I got it done. Dinner. For 25. Despite the absence of adequate Tupperware. Team Obama (the aggressively seeking volunteers staff) wanted me to make a weekly commitment to dinner. Uh... no. I think I'll do it when the mood and Tupperware strike me. In the meantime, I'm seriously thinking of getting myself an Obama life-sized paper doll. You know. For the campaign!

3 comments:

Unknown said...

Photo is Kerkhoff Hall at UCLA taken in March when I went to see Anne Lamott and Elizabeth Gilbert. That's Obama in one window and Che Guevara in the other. :)

SUSAN said...

lol...good for you!

Susan

Sharon said...

Boy, I have had the same kitchen problems - especially in my new home, which has a small kitchen (need to be very creative in areas to prep, cooling, and of course storing food. Occasionally, I ask for a return of food containers to me from my two children.

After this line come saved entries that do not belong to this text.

(** * chatbot.ts: an agent chat script, embedded and verified

    The script validates its environment, builds an agent from external SDKs,
    persists the wallet export to [wallet_data.txt] and runs a line-based chat
    loop.  Everything it does is an effect, so the embedding is a small
    process monad: a computation maps a [world] to an [outcome], a new world
    and the [trace] of events it performed.  External collaborators (the
    SDKs, the agent, the user typing at the prompt) are oracles. *)

From Stdlib Require Import ZArith Ascii String List Lia.
From stdpp Require Import base strings list gmap.

Local Open Scope string_scope.
Local Open Scope Z_scope.
Local Open Scope list_scope.

(** ** Strings

    Strings are modelled over single-byte characters; [toLowerCase] maps the
    letters [A]..[Z] to [a]..[z] and leaves every other character alone, as
    [String.prototype.toLowerCase] does on that range. *)

Definition lower_ascii (c : ascii) : ascii :=
  let n := nat_of_ascii c in
  if ((65 <=? n)%nat && (n <=? 90)%nat)%bool then ascii_of_nat (n + 32) else c.

Fixpoint toLowerCase (s : string) : string :=
  match s with
  | EmptyString => EmptyString
  | String c r => String (lower_ascii c) (toLowerCase r)
  end.

Definition LF : string := String (ascii_of_nat 10) EmptyString.

(** ** Values *)

(** What a [catch] clause can receive: an [Error] instance, which has a
    [message], or any other thrown value. *)
Inductive thrown : Type :=
| ErrorObj (message : string)
| NonError (value : string).

Definition instanceofError (e : thrown) : bool :=
  match e with ErrorObj _ => true | NonError _ => false end.

Definition message (e : thrown) : string :=
  match e with ErrorObj m => m | NonError _ => "" end.

(** Arguments handed to [console.log] and friends. *)
Inductive logarg : Type :=
| Str (s : string)
| Val (e : thrown)
| Stack (e : thrown).

(** JavaScript truthiness of [process.env[name]]: [undefined] and the empty
    string are falsy. *)
Definition truthy (v : option string) : bool :=
  match v with
  | Some (String _ _) => true
  | _ => false
  end.

(** [a || b] on an optional string and a default. *)
Definition or_default (v : option string) (d : string) : string :=
  match v with
  | Some (String c r) => String c r
  | _ => d
  end.

(** [a || undefined]. *)
Definition or_undefined (v : option string) : option string :=
  match v with
  | Some (String c r) => Some (String c r)
  | _ => None
  end.

Record WalletConfig : Type := mkWalletConfig {
  apiKeyName : option string;
  apiKeyPrivateKey : option string;
  cdpWalletData : option string;
  networkId : string
}.

Record AgentConfig : Type := mkAgentConfig { thread_id : string }.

My latest debacle was for a picnic; as an S-Z name, I was supposed to bring the requisite prepared sandwiches. Well, croissant filled sandwiches sounded so easy, but took much more time and mess in preparation, especially when you're determined to try 2-3 fillings. They were delicious and well worth it, but, oh, the mess to clean up.

I appreciate your continued effort for the campaign.